Ja, Panik - DMD KIU LIDT
Staatsakt / Rough Trade
VÖ: 15.04.2011
Unsere Bewertung: 8/10
Eure Ø-Bewertung: 7/10
Das kleine Ich-bin-ich
Das einzige Entkommen aus der Referenzhölle ist die Dekonstruktion. Und so halten sich Ja, Panik an ihren Landes- und Leidens-Genossen Thomas Bernhard, der da einmal in "Der Untergeher" schrieb: "Lange vorausberechneter Selbstmord, dachte ich, kein spontaner Akt von Verzweiflung." Ja, Panik machen mit bewundernswertem Eifer all das kaputt, was sie kaputt macht: die eigenen Songs, die eigene Identität, die Metropole.
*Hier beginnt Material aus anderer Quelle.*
Lemma exec_loop_prints sts : forall fuel i pv intro,
  firstAt #"print" intro -> Forall wfPrint sts -> length sts < fuel ->
  map captures (exec_loop fuel printRegex i pv (renderScript intro sts))
  = map (fun st => [Some [quote st]; Some (message st)]) sts.
Proof.
  induction sts as [|st sts IH]; intros [|fuel] i pv intro Hintro Hsts Hf; simpl in Hf; try lia.
  - rewrite renderScript_nil. cbn [exec_loop]. rewrite search_none; [done|].
    intros j _. eapply match_at_lit_fail; [apply printRegex_re|done|].
    by apply firstAt_absent.
  - inversion_clear Hsts as [|?? Hst Hsts'].
    destruct (search_print i pv intro st sts Hintro Hst) as (m & Hs & Hc & Hm & Ha).
    cbn [exec_loop]. rewrite Hs. cbn [map]. rewrite Hc. f_equal.
    destruct (matched m) as [|c mm]; [done|]. rewrite Ha. cbn [prev rest].
    apply IH; [by destruct Hst|done|lia].
Qed.

Lemma map_group ms sts :
  map captures ms = map (fun st => [Some [quote st]; Some (message st)]) sts ->
  map (fun m => addLog (group_str m 1)) ms = map (fun st => addLog (message st)) sts.
Proof.
  revert sts; induction ms as [|m ms IH]; intros [|st sts] H; simpl in *; try done.
  injection H as Hm Hms. f_equal; [|by apply IH].
  unfold group_str, group. by rewrite Hm.
Qed.

(** X17.  A Python script in which each [print] of a quoted message is written
    without white space, whatever stands between the statements, is
    simulated by one console write per statement, in the order of the
    statements and one per line, each with the message of its statement. *)
Theorem simulate_python file intro sts :
  Str.endsWith #".py" (name file) = true ->
  content file = renderScript intro sts ->
  firstAt #"print" intro -> Forall wfPrint sts ->
  simulateNativeLanguage file = Str.join nl (map (fun st => addLog (message st)) sts).
Proof.
  intros Hname Hc Hintro Hsts. unfold simulateNativeLanguage.
  rewrite (py_not_cpp _ Hname), Hname, Hc. f_equal. apply map_group.
  unfold exec_all. apply exec_loop_prints; [done|done|].
  pose proof (length_renderScript intro sts). lia.
Qed.

Lemma simulate_python_witness :
  simulateNativeLanguage
    (mkFile #"main.py" #"py"
       (renderScript (#"x = 1" ++ nl)
          [PyPrint "'" (q"say ~hi~") nl; PyPrint dq #"done" (nl ++ #"# end")]))
  = q"console.log(~say \~hi\~~);" ++ nl ++ q"console.log(~done~);".
Proof.
  apply (simulate_python _ (#"x = 1" ++ nl)
           [PyPrint "'" (q"say ~hi~") nl; PyPrint dq #"done" (nl ++ #"# end")]);
    try (by vm_compute).
  repeat constructor; try (by vm_compute); cbn; by right.
Defined.

End PythonFacts.

(** The fields of an artifact that the preview reads *)

Module FieldFacts.
Import Regex StrFacts RegexFacts Compiler Shapes.

Lemma find_unlabelled (p : GeneratedFile -> bool) l :
  (forall f, p (unlabelled f) = p f) ->
  List.find p (map unlabelled l) = unlabelled <$> List.find p l.
Proof.
  intros Hp. induction l as [|f l IH]; [done|]. cbn [map List.find]. rewrite Hp.
  by destruct (p f).
Qed.

Lemma filter_unlabelled (p : GeneratedFile -> bool) l :
  (forall f, p (unlabelled f) = p f) ->
  List.filter p (map unlabelled l) = map unlabelled (List.filter p l).
Proof.
  intros Hp. induction l as [|f l IH]; [done|]. cbn [map List.filter]. rewrite Hp.
  destruct (p f); cbn [map]; by rewrite IH.
Qed.

Lemma existsb_unlabelled (p : GeneratedFile -> bool) l :
  (forall f, p (unlabelled f) = p f) -> existsb p (map unlabelled l) = existsb p l.
Proof.
  intros Hp. induction l as [|f l IH]; [done|]. cbn [map existsb]. by rewrite Hp, IH.
Qed.

Lemma insertByScore_unlabelled f l :
  insertByScore (unlabelled f) (map unlabelled l) = map unlabelled (insertByScore f l).
Proof.
  induction l as [|g l IH]; [done|]. cbn [map insertByScore unlabelled name].
  destruct (getScore (name f) <=? getScore (name g)); [done|]. cbn [map]. f_equal. apply IH.
Qed.

Lemma sortByScore_unlabelled l :
  sortByScore (map unlabelled l) = map unlabelled (sortByScore l).
Proof.
  induction l as [|f l IH]; [done|]. cbn [map sortByScore foldr].
  change (foldr insertByScore [] (map unlabelled l)) with (sortByScore (map unlabelled l)).
  rewrite IH. apply insertByScore_unlabelled.
Qed.

Lemma processAll_unlabelled l : forall st,
  processAll st (map unlabelled l) = processAll st l.
Proof.
  induction l as [|f l IH]; intros st; [done|]. cbn [map processAll].
  change (processJs st (unlabelled f)) with (processJs st f).
  destruct (processJs st f) as [st1 part]. by rewrite IH.
Qed.

Lemma isNative_unlabelled files : isNative (map unlabelled files) = isNative files.
Proof.
  unfold isNative. rewrite !find_unlabelled, filter_unlabelled by done.
  destruct (List.find isPreviewHtml files), (List.find isHtml files),
    (List.filter isJs files), (List.find isNativeFile files); done.
Qed.

Lemma isReact_unlabelled files : isReact (map unlabelled files) = isReact files.
Proof.
  unfold isReact. rewrite filter_unlabelled by done. by apply existsb_unlabelled.
Qed.

Lemma baseDocument_unlabelled a b c r parts :
  baseDocument (unlabelled <$> a) (unlabelled <$> b) (unlabelled <$> c) r parts
  = baseDocument a b c r parts.
Proof. by destruct a, b, c. Qed.

Lemma cssPart_unlabelled l : map cssPart (map unlabelled l) = map cssPart l.
Proof. rewrite map_map. by apply map_ext. Qed.

Lemma reactAssembly_unlabelled html js :
  reactAssembly html (map unlabelled js) = reactAssembly html js.
Proof.
  unfold reactAssembly, linkScripts.
  rewrite existsb_unlabelled, sortByScore_unlabelled, processAll_unlabelled by done. done.
Qed.

Lemma vanillaAssembly_unlabelled html js :
  vanillaAssembly html (map unlabelled js) = vanillaAssembly html js.
Proof.
  unfold vanillaAssembly. destruct js as [|j js]; [done|].
  cbn [map]. rewrite map_map. done.
Qed.

Lemma assemblePreview_unlabelled files :
  assemblePreview (map unlabelled files) = assemblePreview files.
Proof.
  unfold assemblePreview. rewrite isNative_unlabelled, isReact_unlabelled.
  rewrite !find_unlabelled, !filter_unlabelled by done.
  rewrite baseDocument_unlabelled, cssPart_unlabelled.
  rewrite reactAssembly_unlabelled, vanillaAssembly_unlabelled.
  by destruct (isNative files), (List.find isNativeFile files).
Qed.

Lemma unlabelled_eq files files' :
  map name files = map name files' -> map content files = map content files' ->
  map unlabelled files = map unlabelled files'.
Proof.
  revert files'; induction files as [|f l IH]; intros [|f' l'] Hn Hc; simpl in *; try done.
  injection Hn as Hn Hn'. injection Hc as Hc Hc'. unfold unlabelled at 1 3.
  rewrite Hn, Hc. f_equal. by apply IH.
Qed.

(** X18.  The preview is made of the names and the contents of the artifacts
    alone: the language that the extraction has recorded for an artifact
    is never read. *)
Theorem assemblePreview_ignores_language files files' :
  map name files = map name files' -> map content files = map content files' ->
  assemblePreview files = assemblePreview files'.
Proof.
  intros Hn Hc. rewrite <- (assemblePreview_unlabelled files), <- (assemblePreview_unlabelled files').
  by rewrite (unlabelled_eq files files').
Qed.

Lemma assemblePreview_ignores_language_witness :
  assemblePreview [mkFile #"Makefile" #"makefile" #"all:"; mkFile #"a.js" #"js" #"let x;"]
  = assemblePreview [mkFile #"Makefile" #"text" #"all:"; mkFile #"a.js" #"javascript" #"let x;"].
Proof. by apply assemblePreview_ignores_language. Defined.

(** *** Liquid files without Liquid syntax *)

Lemma includes_longer p x s : Str.includes p s = false -> Str.includes (p ++ x) s = false.
Proof.
  intros H. destruct (Str.includes (p ++ x) s) eqn:E; [|done].
  unfold Str.includes in E. destruct (Str.indexOf (p ++ x) s) as [i|] eqn:Ei; [|done].
  apply indexOf_Some_lt in Ei as [Hi _]. apply startsWith_inv in Hi as [t Ht].
  pose proof (includes_false _ _ H i) as Hf. rewrite Ht, <- app_assoc in Hf.
  by rewrite startsWith_app in Hf.
Qed.

Lemma exec_absent p lit r s :
  re p = RSeq (RLit lit) r -> ignoreCase p = false ->
  Str.includes lit s = false -> exec p s = None.
Proof. intros. by apply (LinkFacts.search_absent p lit r). Qed.

(** X19.  A Liquid file whose content holds neither [{%] nor [{{] is put in the
    body of the scaffold as it is, before an empty script element, and
    adds nothing to the style sheets. *)
Theorem liquid_plain f css :
  Str.includes #"{%" (content f) = false -> Str.includes #"{{" (content f) = false ->
  liquidDocument f css = (liquidOpen ++ content f ++ liquidClose, css).
Proof.
  intros H1 H2. unfold liquidDocument.
  rewrite (LinkFacts.replace_all_absent schemaRegex #"{% schema %}" _ _ _ eq_refl eq_refl
             (includes_longer #"{%" #" schema %}" _ H1)).
  rewrite (exec_absent stylesheetRegex #"{% stylesheet %}" _ _ eq_refl eq_refl
             (includes_longer #"{%" #" stylesheet %}" _ H1)).
  rewrite (exec_absent javascriptRegex #"{% javascript %}" _ _ eq_refl eq_refl
             (includes_longer #"{%" #" javascript %}" _ H1)).
  rewrite (LinkFacts.replace_all_absent sectionImageRegex #"{{" _ _ _ eq_refl eq_refl H2).
  rewrite (LinkFacts.replace_all_absent imageFilterRegex #"{{" _ _ _ eq_refl eq_refl H2).
  rewrite (LinkFacts.replace_all_absent settingRegex #"{{" _ _ _ eq_refl eq_refl H2).
  rewrite (LinkFacts.replace_all_absent expressionRegex #"{{" _ _ _ eq_refl eq_refl H2).
  rewrite (LinkFacts.replace_all_absent logicTagRegex #"{%" _ _ _ eq_refl eq_refl H1).
  by f_equal.
Qed.

Lemma liquid_plain_witness :
  liquidDocument (mkFile #"hero.liquid" #"liquid" #"<h1>Hi</h1>") []
  = (liquidOpen ++ #"<h1>Hi</h1>" ++ liquidClose, []).
Proof. apply (liquid_plain (mkFile #"hero.liquid" #"liquid" #"<h1>Hi</h1>")); by vm_compute. Defined.

End FieldFacts.

(** The history of the application *)

Module HistoryFacts.
Import App.

Lemma entry_Some {A} (a : list A) i x :
  entry a i = Some x -> (0 <= i < Z.of_nat (length a))%Z.
Proof.
  unfold entry. destruct (i <? 0)%Z eqn:E; [done|]. apply Z.ltb_ge in E.
  intros H%lookup_lt_Some. lia.
Qed.

Lemma entry_lookup {A} (a : list A) (n : nat) : entry a (Z.of_nat n) = a !! n.
Proof.
  unfold entry. destruct (Z.of_nat n <? 0)%Z eqn:E; [apply Z.ltb_lt in E; lia|].
  by rewrite Nat2Z.id.
Qed.

Lemma entry_in_range {A} (a : list A) i :
  (0 <= i < Z.of_nat (length a))%Z -> is_Some (entry a i).
Proof.
  intros H. unfold entry. destruct (i <? 0)%Z eqn:E; [apply Z.ltb_lt in E; lia|].
  apply lookup_lt_is_Some. lia.
Qed.

Lemma slice0_take {A} (a : list A) (n : nat) :
  n <= length a -> slice0 (Z.of_nat n) a = take n a.
Proof.
  intros H. unfold slice0. destruct (Z.of_nat n <? 0)%Z eqn:E; [apply Z.ltb_lt in E; lia|].
  f_equal. lia.
Qed.

Lemma pushed r newFiles s :
  let s' := pushToHistory r newFiles s in
  generatedFiles s' = Some newFiles
  /\ (0 <= historyIndex s')%Z
  /\ historyIndex s' = (Z.of_nat (length (history s')) - 1)%Z
  /\ entry (history s') (historyIndex s') = Some newFiles.
Proof.
  cbn. set (h := slice0 (historyIndex r + 1) (history r)).
  rewrite length_app. cbn [length]. split; [done|]. split; [lia|]. split; [done|].
  replace (Z.of_nat (length h + 1) - 1)%Z with (Z.of_nat (length h)) by lia.
  rewrite entry_lookup. by rewrite lookup_app_r, Nat.sub_diag.
Qed.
Um ihre Plagiate im Schutz des Tumults weiterhin zu perfektionieren, sind die burgenländischen Grantler längst nach Berlin verzogen. Dort schimpfen und polemisieren sie mindestens noch pointierter, als sie es schon auf den drei Vorgänger-Alben betrieben haben. Ja, Panik sind mittlerweile so vielschichtig, dass sie kaum mehr zu fassen sind.
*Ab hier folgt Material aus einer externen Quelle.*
(** ** Reference definitions, in the words of the specification *)

(** Naive repetition: element [j] is [pattern[j mod pattern.length]]. *)
Definition cycle (pattern : list Q) (n : nat) : list Q :=
  map (fun j => nth (j mod List.length pattern)%nat pattern 0%Q) (seq 0 n).

(** The naive fill of [typedArray] with [sequence]: the reference
    implementation of the broadcast fill. *)
Definition naiveFill (fround : Q -> Q) (typedArray sequence : TypedArray) : TypedArray :=
  mkTypedArray (constructor typedArray)
    (cycle (TA.stored fround (constructor typedArray) sequence)
           (List.length (elements typedArray))).

(** Concatenation of a non-empty sequence of buffers into a buffer of the
    first one's type. *)
Definition concatenate (fround : Q -> Q) (first : TypedArray) (rest : list TypedArray)
  : TypedArray :=
  mkTypedArray (constructor first)
    (List.concat (map (TA.stored fround (constructor first)) (first :: rest))).

(** Concatenation of a sequence of buffers known not to be empty. *)
Definition concatenate_all (fround : Q -> Q) (typedArrays : list TypedArray) : TypedArray :=
  match typedArrays with
  | [] => mkTypedArray Float64Array []
  | first :: rest => concatenate fround first rest
  end.
(** * arithmetique.py: elementary number theory routines (MIAC)

    A shallow embedding of [src/Python/arithmetique.py] and the proofs of
    its specification.  Python integers are unbounded, so they are [Z];
    [//] and [%] are floor division and its remainder, which are [Z.div]
    and [Z.modulo], except that a zero divisor raises.  A [while] loop is
    the [while] combinator below, run with a budget of iterations: the
    budget of each function is computed from its arguments, and the
    theorems show it is never exhausted on the function's domain. *)

From Stdlib Require Import ZArith Znumtheory Lia.
From stdpp Require Import gmap strings list sorting.

Local Open Scope Z_scope.

(** ** Outcomes of a call *)

Inductive exception :=
  | AssertionError (msg : string)
  | ZeroDivisionError
  | NameError (name : string)
  | ValueError.

(** A call returns a value, raises, or is still running when the budget of
    loop iterations is spent. *)
Inductive outcome (A : Type) :=
  | Val (v : A)
  | Raise (e : exception)
  | Timeout.
Arguments Val {A} v.
Arguments Raise {A} e.
Arguments Timeout {A}.

#[global] Instance outcome_ret : MRet outcome := λ A v, Val v.
#[global] Instance outcome_bind : MBind outcome := λ A B f m,
  match m with
  | Val v => f v
  | Raise e => Raise e
  | Timeout => Timeout
  end.

(** [while cond: body], at most [fuel] evaluations of [cond]. *)
Fixpoint while {St : Type} (fuel : nat) (cond : St → bool)
    (body : St → outcome St) (s : St) : outcome St :=
  match fuel with
  | O => Timeout
  | S fuel' =>
      if cond s then s' ← body s; while fuel' cond body s' else Val s
  end.

(** One turn of a loop, as a relation: [s'] follows [s]. *)
Definition loop_step {St : Type} (cond : St → bool)
    (body : St → outcome St) (s' s : St) : Prop :=
  cond s = true ∧ body s = Val s'.

(** Python's [divmod], [//] and [%] on integers. *)
Definition py_divmod (a b : Z) : outcome (Z * Z) :=
  if b =? 0 then Raise ZeroDivisionError else Val (a / b, a mod b).
Definition py_floordiv (a b : Z) : outcome Z :=
  if b =? 0 then Raise ZeroDivisionError else Val (a / b).
Definition py_mod (a b : Z) : outcome Z :=
  if b =? 0 then Raise ZeroDivisionError else Val (a mod b).

(** ** mon_divmod *)

Definition mon_divmod_cond (b : Z) (s : Z * Z) : bool :=
  let '(q, r) := s in r >=? b.
Definition mon_divmod_body (b : Z) (s : Z * Z) : outcome (Z * Z) :=
  let '(q, r) := s in Val (q + 1, r - b).
Definition mon_divmod (a b : Z) : outcome (Z * Z) :=
  while (S (Z.to_nat a)) (mon_divmod_cond b) (mon_divmod_body b) (0, a).

(** ** pgcd *)

Definition pgcd_cond (s : Z * Z) : bool :=
  let '(a1, b1) := s in negb (b1 =? 0).
Definition pgcd_body (s : Z * Z) : outcome (Z * Z) :=
  let '(a1, b1) := s in
  r ← py_mod a1 b1; Val (b1, r).
Definition pgcd (a b : Z) : outcome Z :=
  '(a1, b1) ← while (S (Z.to_nat (Z.abs b))) pgcd_cond pgcd_body
                 (Z.abs a, Z.abs b);
  Val (Z.abs a1).

(** ** euclide_etendu *)

Record euclide_state := EuclideState {
  r0 : Z; r1 : Z; u0 : Z; u1 : Z; v0 : Z; v1 : Z }.

Definition euclide_cond (s : euclide_state) : bool := negb (r1 s =? 0).
Definition euclide_body (s : euclide_state) : outcome euclide_state :=
  '(q, r) ← py_divmod (r0 s) (r1 s);
  Val (EuclideState (r1 s) r (u1 s) (u0 s - q * u1 s)
                    (v1 s) (v0 s - q * v1 s)).
Definition euclide_etendu (a b : Z) : outcome (Z * Z * Z) :=
  s ← while (S (Z.to_nat (Z.abs b))) euclide_cond euclide_body
        (EuclideState a b 1 0 0 1);
  if r0 s <? 0 then Val (- r0 s, - u0 s, - v0 s)
  else Val (r0 s, u0 s, v0 s).

(** ** inverse_mod *)

Definition inverse_mod (a n : Z) : outcome Z :=
  if n =? 0 then Raise (AssertionError "n ne doit pas être nul") else
  '(d, u, v) ← euclide_etendu a n;
  if d =? 1 then py_mod u n
  else Raise (AssertionError "a non inversible modulo n").

(** ** resoud_equation *)

(** The returned tuple: [()] or [((x0, y0), (alpha, beta))]. *)
Inductive solutions :=
  | Vide
  | Famille (xy0 : Z * Z) (ab : Z * Z).

Definition resoud_equation (a b c : Z) : outcome solutions :=
  d ← pgcd a b;
  '(c1, r) ← py_divmod c d;
  if negb (r =? 0) then Val Vide
  else
    a1 ← py_floordiv a d;
    b1 ← py_floordiv b d;
    '(_, u, v) ← euclide_etendu a1 b1;
    Val (Famille (c1 * u, c1 * v) (- b1, a1)).

(** ** eratosthene *)

(** The inner loop: strike out the multiples [mp] of [p] up to [n]. *)
Definition barrer_cond (n : Z) (s : Z * gset Z) : bool :=
  let '(mp, barres) := s in mp <=? n.
Definition barrer_body (p : Z) (s : Z * gset Z) : outcome (Z * gset Z) :=
  let '(mp, barres) := s in Val (mp + p, {[mp]} ∪ barres).

Definition crible_cond (n : Z) (s : Z * list Z * gset Z) : bool :=
  let '(p, premiers, barres) := s in p * p <=? n.
Definition crible_body (n : Z) (s : Z * list Z * gset Z)
    : outcome (Z * list Z * gset Z) :=
  let '(p, premiers, barres) := s in
  if bool_decide (p ∉ barres) then
    '(_, barres') ← while (S (Z.to_nat n)) (barrer_cond n) (barrer_body p)
                      (p + p, barres);
    Val (p + 1, premiers ++ [p], barres')
  else Val (p + 1, premiers, barres).

(** [for k in range(p, n + 1): if k not in barres: premiers.append(k)] *)
Definition restants (barres : gset Z) (premiers : list Z) (ks : list Z)
    : list Z :=
  foldl (λ acc k, if bool_decide (k ∉ barres) then acc ++ [k] else acc)
        premiers ks.

Definition eratosthene (n : Z) : outcome (list Z) :=
  '(p, premiers, barres) ← while (S (Z.to_nat n)) (crible_cond n)
                             (crible_body n) (2, [], ∅);
  Val (restants barres premiers (seqZ p (n + 1 - p))).

Definition est_premier1 (n : Z) : outcome bool :=
  l ← eratosthene n; Val (bool_decide (n ∈ l)).

(** ** factorise *)

Record factorise_state := FactoriseState {
  f_m : Z; f_p : Z; f_alpha : Z; f_facteurs : list (Z * Z) }.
Front-Dandy Andreas Spechtl war kürzlich bei der Echo-Verleihung zu sehen. Er saß neben Christiane Rösinger und sah aus wie ein Vampir, als er in die Kamera blickte. Es ist vielleicht das einzig zu gebrauchende Bild des Sängers: ein Mensch, der seine Umwelt anzieht und komplett aussaugt. "Wohin ich blicke / Sehe ich jemand / Der sich für jemand anderen zum Trottel macht" ist die erste Zeile von "DMD KIU LIDT", und nicht nur Spechtl weiß, dass dieses Spiel gespielt werden muss. Vor kurzem war die gesamte Band als Medizin-Studenten im "Tatort" zu Gast. Ja, Panik spielen "Das kleine Ich-bin-ich".
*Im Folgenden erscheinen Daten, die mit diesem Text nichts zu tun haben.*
Lemma digit_plain a : isDigit a = true -> GoFragment.plain_byte a = true.
Proof.
  destruct a as [[] [] [] [] [] [] [] []]; intros H;
    solve [discriminate H | reflexivity].
Qed.

Lemma all_digits_plain s : all_digits s = true -> plain_text s = true.
Proof.
  induction s as [|a s IH]; [reflexivity|]. cbn [all_digits plain_text].
  intros H. apply andb_prop in H as [Ha Hs].
  rewrite (digit_plain _ Ha), (IH Hs). reflexivity.
Qed.

Lemma numeral_plain s : numeral s = true -> plain_text s = true.
Proof. destruct s; [discriminate|]. apply all_digits_plain. Qed.

(** Three numerals and two dots are plain text. *)
Lemma version_triple_plain s :
  is_version_triple s = true -> plain_text s = true.
Proof.
  intros H. apply is_version_triple_iff in H
    as (m & n & p & Hm & Hn & Hp & ->).
  repeat (apply plain_text_app); auto using numeral_plain.
Qed.

Section RoundTrip.

Context {World : Type} {os : OS World} {parser : GoParser} {flags : Flags}.

(** The rendered file read back by the locator. *)
Lemma locate_rendered (w : World) path lazyInit pkg version :
  identifier pkg = true -> identifier variable = true ->
  plain_text version = true ->
  ReadFile w (filepath.Join [path; "version.go"]) =
    inl (rendered pkg version variable) ->
  getCurrentVersion w path lazyInit = (version, None, w).
Proof.
  intros Hpkg Hvar Hver Hfile. unfold getCurrentVersion, ParseFile.
  rewrite Hfile.
  rewrite (ParseSource_fragment _ _ (parse_rendered _ _ _ Hpkg Hvar Hver)).
  cbn [rendered_file ast.Decls findInDecls first_return token.eqb findInSpecs
       findInNames].
  rewrite String.eqb_refl.
  cbn [findInValues first_return]. rewrite (Trim_literal _ Hver).
  reflexivity.
Qed.

(** C4: rendering and locating again.  For a package name and a constant
    name that are identifiers, the constant being the one of the flag, and
    every version M.N.P of three decimal numerals of any length, when the
    version file holds the rendered declaration unit, the locator returns
    exactly the version that was rendered, with a nil error. *)
Theorem render_locate_roundtrip (w : World) (path : string) (lazyInit : bool)
    (pkg version : string) :
  identifier pkg = true ->
  identifier variable = true ->
  MatchString specRegEx version = true ->
  ReadFile w (filepath.Join [path; "version.go"]) =
    inl (rendered pkg version variable) ->
  getCurrentVersion w path lazyInit = (version, None, w).
Proof.
  intros Hpkg Hvar Hver Hfile.
  apply (locate_rendered w path lazyInit pkg version Hpkg Hvar); [|exact Hfile].
  rewrite MatchString_specRegEx in Hver. exact (version_triple_plain _ Hver).
Qed.

End RoundTrip.
(** * farmcars: the data-model layer (models.py) and the bootstrap (main.py)

    A shallow embedding of the two source files.  The source is declarative:
    it is given meaning by the libraries it imports (bson's [ObjectId],
    pydantic's [BaseModel] and [Field], decouple's [config], FastAPI's
    [add_middleware]).  The parts of those libraries that the source calls are
    written out here as the functions they are, so that the classes of
    models.py and the statements of main.py can be read off one for one.

    Scope of the value universe: [pyval] has the values a decoded JSON body
    can carry (None, bool, int, str, list, dict) and the two driver types
    (bytes, ObjectId).  Floating-point and Decimal values are left out.  Text
    is a [string] of 8-bit code points. *)

From Stdlib Require Import ZArith NArith List String Ascii Bool Lia.
From Stdlib.Strings Require Import Byte.
From Stdlib Require Import DecimalString.
From stdpp Require Import base option list gmap strings.

Local Open Scope string_scope.
Local Open Scope list_scope.
Set Warnings "-register-all".

(** ** Python values *)

(** [bson.ObjectId]: the only state of an instance is [__id], its bytes.
    [PyObjectId] subclasses it without adding state, and [ObjectId.__eq__]
    compares [binary] whatever the subclass, so an instance of either class is
    represented by its bytes. *)
Record ObjectId_t := mkObjectId { binary : list byte }.

Inductive pyval :=
| VNone
| VBool (b : bool)
| VInt (z : Z)
| VStr (s : string)
| VBytes (b : list byte)
| VObjectId (o : ObjectId_t)
| VList (l : list pyval)
| VDict (d : list (string * pyval)).

(** Truth value of an object ([not oid] in [ObjectId.is_valid]). *)
Definition py_bool (v : pyval) : bool :=
  match v with
  | VNone => false
  | VBool b => b
  | VInt z => negb (z =? 0)%Z
  | VStr s => negb (String.length s =? 0)%nat
  | VBytes b => negb (length b =? 0)%nat
  | VObjectId _ => true
  | VList l => negb (length l =? 0)%nat
  | VDict d => negb (length d =? 0)%nat
  end.

(** [v is None]. *)
Definition pyval_is_None (v : pyval) : bool :=
  match v with VNone => true | _ => false end.

(** ** Exceptions *)

Inductive exn :=
| ValueError (msg : string)
| TypeError (msg : string)
| InvalidId                              (* bson.errors.InvalidId *)
| MissingError                           (* pydantic.errors, all below *)
| NoneIsNotAllowedError
| IntegerError
| StrError
| AnyStrMinLengthError (limit_value : nat).

(** pydantic's [ErrorWrapper(exc, loc)]. *)
Definition ErrorWrapper : Type := string * exn.

Inductive raised :=
| Exc (e : exn)
| ValidationError (errors : list ErrorWrapper).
Es ist die Beziehung zur eigenen Identität, die sich die Band von Bob Dylan abgeschaut hat. Wo wird Fiktion zur Wahrheit, und wie wahrhaftig ist eine Lüge? Spechtl singt so arrogant wie Falco und verfällt immer dann ins Englische, wenn die Distanz zwischen Dichtung und Wahrheit ausgeweitet oder zumindest gewahrt werden muss. Im abschließenden Titelsong "DMD KIU LIDT" ist die Band nicht nur stilistisch ganz bei Bob Dylan. Spechtl singt 14 Minuten lang über das zum Scheitern verurteilte Leben, alles bricht aus ihm heraus, ein beklemmender Gedankenstrom, um am Ende zu singen: "Lass mich mein seltsames Lied jetzt zu Ende singen / Du kannst zuhören oder gehen [...] / Da kommen noch ein paar Strophen / An denen mir mehr als an allen anderen liegt." Es kommt nichts mehr.
Irritierend ist, dass die Musik von Ja, Panik auch an der Oberfläche funktioniert. Der scheppernde Gitarren-Pop mit eingängigen Melodien gefällt auch Menschen, die in Download-Börsen stetig nach dem nächsten Hit Ausschau halten - ein Clou. Denn tatsächlich sind mindestens "Trouble", "The horror" oder "Time is on my side" Popsongs, die auch noch hinter eindimensionalen American-Apparel-Sonnenbrillen strahlen können. Dass die Gitarre hier gespielt wird, als hätten Blixa Bargeld und John Cale mitgemacht, ist die Perfektion der Referentialität.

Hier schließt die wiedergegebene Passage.